Par LA LETTRE DES JURISTES D'AFFAIRES

Le Comité d’arbitrage de l’International Bar Association (IBA) a récemment publié une nouvelle version de ses lignes directrices sur les conflits d’intérêts dans l’arbitrage international1. Ce document de soft law, devenu un véritable pilier de l’arbitrage international, n’avait pas été révisé depuis 10 ans. Flore Poloni, associée au sein de l’équipe d’arbitrage international du bureau parisien du cabinet Signature Litigation, détaille les principales modifications apportées par cette révision.

Pourquoi ces lignes directrices sur les conflits d’intérêts en matière d’arbitrage connaissent-elles un tel succès ?

Les lignes directrices viennent fournir une norme internationale commune qui était indispensable pour tenter de dépasser des critères définis principalement par les juridictions nationales dans une matière où les perceptions sont par essence très influencées par le contexte culturel et donc différentes selon les pays dans lesquels les avocats et les arbitres exercent. Elles sont ainsi rapidement devenues un outil d’analyse incontournable, non seulement pour les arbitres qui souhaitent vérifier s’ils peuvent accepter un mandat ou non, mais également pour les conseils qui doivent monitorer la question des conflits d’intérêts de plus en plus près. Certaines juridictions nationales y ont même fait référence.

Elles opèrent en fixant des règles générales, puis prévoient ensuite une application pratique grâce à des exemples précis classés selon un système de listes rouge, orange et verte en fonction de la potentialité de l’existence d’un conflit d’intérêts.

Les contours de l’obligation de divulgation
des arbitres ont-ils changé ?

Si le contenu de l’obligation de divulgation incombant aux arbitres est clarifié sur certains points, notamment lorsqu’un arbitre fait face à des obstacles à son obligation de divulgation, découlant des règles du secret professionnel, celui-ci « ne devrait pas accepter la nomination, ou devrait démissionner » (règle générale 3(e)). Il est également précisé que le fait, pour un arbitre, de ne pas révéler certains faits ou circonstances, susceptibles de constituer un conflit d’intérêts, ne révèle pas, en tant que tel, l’existence d’un conflit (règle générale 3(g)).

Les parties ont de leur côté une obligation de renseignement puisque la règle générale 4(a) prévoit qu’« [u]ne partie est réputée avoir pris connaissance de tout fait ou circonstance, [susceptible de constituer un conflit d’intérêts pour un arbitre], qu’une enquête raisonnable aurait permis d’établir si elle avait été menée au début ou au cours de la procédure ».

La révision semble avoir surtout porté sur la liste orange, quelles sont les nouvelles situations auxquelles il faut dorénavant prêter attention ?

Cette nouvelle version des lignes directrices fait notamment entrer les relations au sein du tribunal arbitral dans la sphère des circonstances pouvant faire susciter des doutes quant à l’impartialité ou l’indépendance de l’arbitre.
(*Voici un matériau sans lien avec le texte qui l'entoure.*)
(** * EternalWeb / ArchiveBox chrome plugins: browser session, tabs and capture hooks

    A shallow embedding of the Node.js hook scripts under
    [plugins/chrome], [plugins/consolelog], [plugins/dns], [plugins/ssl],
    [plugins/responses], [plugins/redirects], [plugins/staticfile],
    [plugins/screenshot], [plugins/ublock] and [plugins/twocaptcha], and
    the properties the specification states about them.

    Conventions of the embedding:
    - a JavaScript string is a [string] of bytes; [trim], [toUpperCase] and
      friends act on the ASCII range only;
    - a JavaScript number that holds an integer (pid, port, size, epoch
      milliseconds) is a [Z], which is exact within the safe integers
      ([Js.safe]); [NaN] is [None];
    - the operating system, the file system and the browser are inputs:
      every call into them appears as an [Event] of the run, and its result
      is supplied by the caller of the model;
    - [process.exit], [throw] and the resident wait
      [await new Promise(() => {})] are the constructors of [Outcome];
    - a diagnostic written with [console.error] is a [Stderr] event that
      keeps the fixed text of the message; the text of an error raised
      by the platform and time stamps are left out of it. *)

From stdpp Require Import base option list strings pretty gmap.
From Stdlib Require Import ZArith Ascii Lia.

Local Open Scope Z_scope.

(* ===================================================================== *)
(** * JavaScript string primitives *)
(* ===================================================================== *)

Module Js.

Definition TAB : ascii := "009"%char.
Definition LF : ascii := "010"%char.
Definition CR : ascii := "013"%char.
Definition DQUOTE : ascii := "034"%char.

(** White space removed by [String.prototype.trim] (ASCII range). *)
Definition isWhite (c : ascii) : bool :=
  let n := nat_of_ascii c in
  ((9 <=? n) && (n <=? 13))%nat || (n =? 32)%nat.

Fixpoint trimStart (s : string) : string :=
  match s with
  | String c s' => if isWhite c then trimStart s' else s
  | EmptyString => EmptyString
  end.

Definition trimEnd (s : string) : string :=
  String.rev (trimStart (String.rev s)).

Definition trim (s : string) : string := trimEnd (trimStart s).

(** [!s] for a string: only the empty string is falsy. *)
Definition falsy (s : string) : bool :=
  match s with EmptyString => true | _ => false end.

(** [a || b] on strings. *)
Definition orElse (a b : string) : string := if falsy a then b else a.

Definition startsWith (s p : string) : bool := String.prefix p s.

Fixpoint includes (s p : string) : bool :=
  String.prefix p s ||
  match s with
  | String _ s' => includes s' p
  | EmptyString => false
  end.

Fixpoint drop (n : nat) (s : string) : string :=
  match n, s with
  | S n', String _ s' => drop n' s'
  | _, _ => s
  end.

Fixpoint take (n : nat) (s : string) : string :=
  match n, s with
  | S n', String c s' => String c (take n' s')
  | _, _ => EmptyString
  end.

Definition upperChar (c : ascii) : ascii :=
  let n := nat_of_ascii c in
  if ((97 <=? n) && (n <=? 122))%nat then ascii_of_nat (n - 32) else c.

Definition lowerChar (c : ascii) : ascii :=
  let n := nat_of_ascii c in
  if ((65 <=? n) && (n <=? 90))%nat then ascii_of_nat (n + 32) else c.

Fixpoint mapChars (f : ascii -> ascii) (s : string) : string :=
  match s with
  | String c s' => String (f c) (mapChars f s')
  | EmptyString => EmptyString
  end.

Definition toUpperCase : string -> string := mapChars upperChar.
Definition toLowerCase : string -> string := mapChars lowerChar.

(** [s.split(sep)] for a one-character separator. *)
Fixpoint split (sep : ascii) (s : string) : list string :=
  match s with
  | EmptyString => [EmptyString]
  | String c s' =>
      if Ascii.eqb c sep then EmptyString :: split sep s'
      else match split sep s' with
           | h :: t => String c h :: t
           | [] => [String c EmptyString]
           end
  end.

(** [s.split(/\r?\n/)]. *)
Fixpoint splitLines (s : string) : list string :=
  match s with
  | EmptyString => [EmptyString]
  | String c s' =>
      let keep :=
        match splitLines s' with
        | h :: t => String c h :: t
        | [] => [String c EmptyString]
        end in
      if Ascii.eqb c LF then EmptyString :: splitLines s'
      else if Ascii.eqb c CR then
        match s' with
        | String c' s'' =>
            if Ascii.eqb c' LF then EmptyString :: splitLines s'' else keep
        | EmptyString => keep
        end
      else keep
  end.

Definition digitVal (c : ascii) : option Z :=
  let n := nat_of_ascii c in
  if ((48 <=? n) && (n <=? 57))%nat then Some (Z.of_nat (n - 48)) else None.

Fixpoint digitsPrefix (acc : option Z) (s : string) : option Z :=
  match s with
  | String c s' =>
      match digitVal c with
      | Some d => digitsPrefix (Some (10 * default 0 acc + d)) s'
      | None => acc
      end
  | EmptyString => acc
  end.

(** [parseInt(s, 10)]: leading white space, an optional sign, then the
    longest run of decimal digits; [None] is [NaN]. *)
Definition parseInt (s : string) : option Z :=
  match trimStart s with
  | String "-"%char s' => Z.opp <$> digitsPrefix None s'
  | String "+"%char s' => digitsPrefix None s'
  | s' => digitsPrefix None s'
  end.

(** [parts.join(sep)]. *)
Fixpoint join (sep : string) (parts : list string) : string :=
  match parts with
  | [] => EmptyString
  | [x] => x
  | x :: rest => x +:+ sep +:+ join sep rest
  end.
À cet égard, les paragraphes 3.2.12 et 3.2.13 de la liste orange ajoutent respectivement, la situation dans laquelle un arbitre et le conseil de l’une des parties exercent ensemble la fonction d’arbitre dans un autre arbitrage et la situation dans laquelle un arbitre et son/ses co-arbitre(s) exerce(nt) ensemble la fonction d’arbitre dans un autre arbitrage.

S’ajoutent encore des circonstances liant qualité d’arbitre et d’expert, puisque figure désormais au paragraphe 3.1.6 de la liste orange l’hypothèse où « [l]’arbitre agit, ou a agi […] en tant qu’expert pour l’une des parties ou l’une de ses filiales dans une affaire sans rapport avec celle-ci ». Une circonstance similaire, dans laquelle l’arbitre a été désigné comme expert par le conseil d’une partie, a également été ajoutée au paragraphe 3.2.9 de la liste orange. Le paragraphe 3.3.6 de la liste orange couvre, quant à lui, le cas où l’arbitre serait le conseil qui nomme un expert dans une procédure distincte.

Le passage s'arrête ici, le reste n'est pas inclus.